La Corée veut devenir un hub du calcul.
Nvidia prévoit d’investir environ 1 milliard de dollars en Corée auprès du géant de l’Internet Naver, sous forme d’entrée au capital, afin de construire ensemble des centres de données pour l’IA ; en parallèle, elle élargit sa coopération avec le groupe SK (incluant SK hynix). Celui qui vend des GPU, celui qui construit des centres, celui qui fournit la mémoire : les liens se resserrent.
Cette affaire peut se voir en deux niveaux.
Un niveau, c’est la feuille de route technique : Naver veut construire en Corée une usine d’IA à partir de la plateforme DSX de Nvidia, en commençant par l’extension des très grandes salles de serveurs du GAK Sejong à Sejong. La planification publique prévoit d’abord 55 MW, puis de monter à 100 MW, 200 MW ; à long terme, viser même l’échelle de gigawatts (GW). L’objectif : l’IA souveraine pour l’entraînement, l’entraînement “post”, et l’inférence, principalement destinée aux entreprises, aux secteurs industriels et au gouvernement.

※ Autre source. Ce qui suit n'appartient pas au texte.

Definition flattenPosition (newID : bytes -> bytes) (now : Time) (reason : bytes) (sym : bytes)
    (st : EmergencyFlattenResult * MockTrader) : EmergencyFlattenResult * MockTrader :=
  let '(result, m) := st in
  match positions m !! sym with
  | None => st
  | Some p =>
      if (PositionInfo.Quantity p <=? f0)%f64 then st
      else
        let execPrice := flatten_price sym p m in
        if (execPrice <=? f0)%f64 then
          (MkFlatten (Sold result) (Skipped result ++ [MkSkip sym (PositionInfo.Quantity p)])
             (SoldTotal result) (Reason result), m)
        else
          let bypassT1 := (PositionInfo.QuantityYesterday p <=? f0)%f64 && (PositionInfo.QuantityToday p >? f0)%f64 in
          let qty := PositionInfo.Quantity p in
          let fillPrice := applyExecutionCost sym DirectionClose qty execPrice m in
          let tradeValue := (qty * fillPrice)%f64 in
          let fb := ComputeFees tradeValue true (feeSchedule m) in
          let netProceeds := (tradeValue - Total fb)%f64 in
          let m := set_positions (delete sym (positions m)) (set_cash (cash m + netProceeds)%f64 m) in
          let orderID := newID sym in
          let persistMsg := lit "EMERGENCY FLATTEN: " ++ reason
                              ++ (if bypassT1 then lit " (T+1 bypassed)" else []) in
          let r := filled_order orderID sym DirectionClose OrderTypeMarket qty execPrice now persistMsg
                     fillPrice (Total fb) in
          (MkFlatten (Sold result ++ [MkSold sym orderID qty fillPrice netProceeds bypassT1])
             (Skipped result) (SoldTotal result + netProceeds)%f64 (Reason result),
           file_order now r fillPrice persistMsg m)
  end.

(** [symbols]: the held symbols in the iteration order of the map. *)
Definition EmergencyFlatten (newID : bytes -> bytes) (now : Time) (symbols : list bytes) (reason : bytes)
    (m : MockTrader) : EmergencyFlattenResult * MockTrader :=
  let reason := if bool_decide (reason = []) then lit "operator-initiated kill switch" else reason in
  foldl (fun st sym => flattenPosition newID now reason sym st) (MkFlatten [] [] f0 reason, m) symbols.

Definition Reset (m : MockTrader) : MockTrader :=
  MkTrader (config m) (PriceProvider m) (OrderStore m) (barProvider m) ∅ ∅ (InitialCash (config m)).

End Trader.

Arguments MockTrader : clear implicits.
Arguments MkTrader {S}.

Une autre couche, ce sont les mouvements de capital : environ 1 milliard de dollars en fonds propres, qui donne à Nvidia un nouveau statut—non seulement fournisseur, mais aussi actionnaire de l’opérateur du centre de données. Si les puces se vendent bien, les affaires des centres de données profitent aussi ; à l’avenir, le raisonnement deviendra plus économe et le coût par requête (qui “engorge”) diminuera. Si la croissance du matériel ralentit, les fonds propres en aval peuvent encore rester une source de retour.
La Corée est pointée du doigt, et elle a ses propres raisons. Samsung et SK hynix pèsent très lourd dans le monde des HBM / mémoires à bande passante élevée, et la HBM fait partie des goulets d’étranglement qui bloquent depuis longtemps le rythme d’expédition des puces pour l’IA. Naver contrôle la recherche locale et les services cloud, SK bloque la mémoire, et il faut ajouter la combinaison—énergie, terrains et politiques industrielles—de la Corée. Avec quelques pièces qui s’assemblent, Séoul a envie de passer de “grand exportateur de composants” à une étape supérieure, et de s’emparer de la place de centre de calcul en Asie.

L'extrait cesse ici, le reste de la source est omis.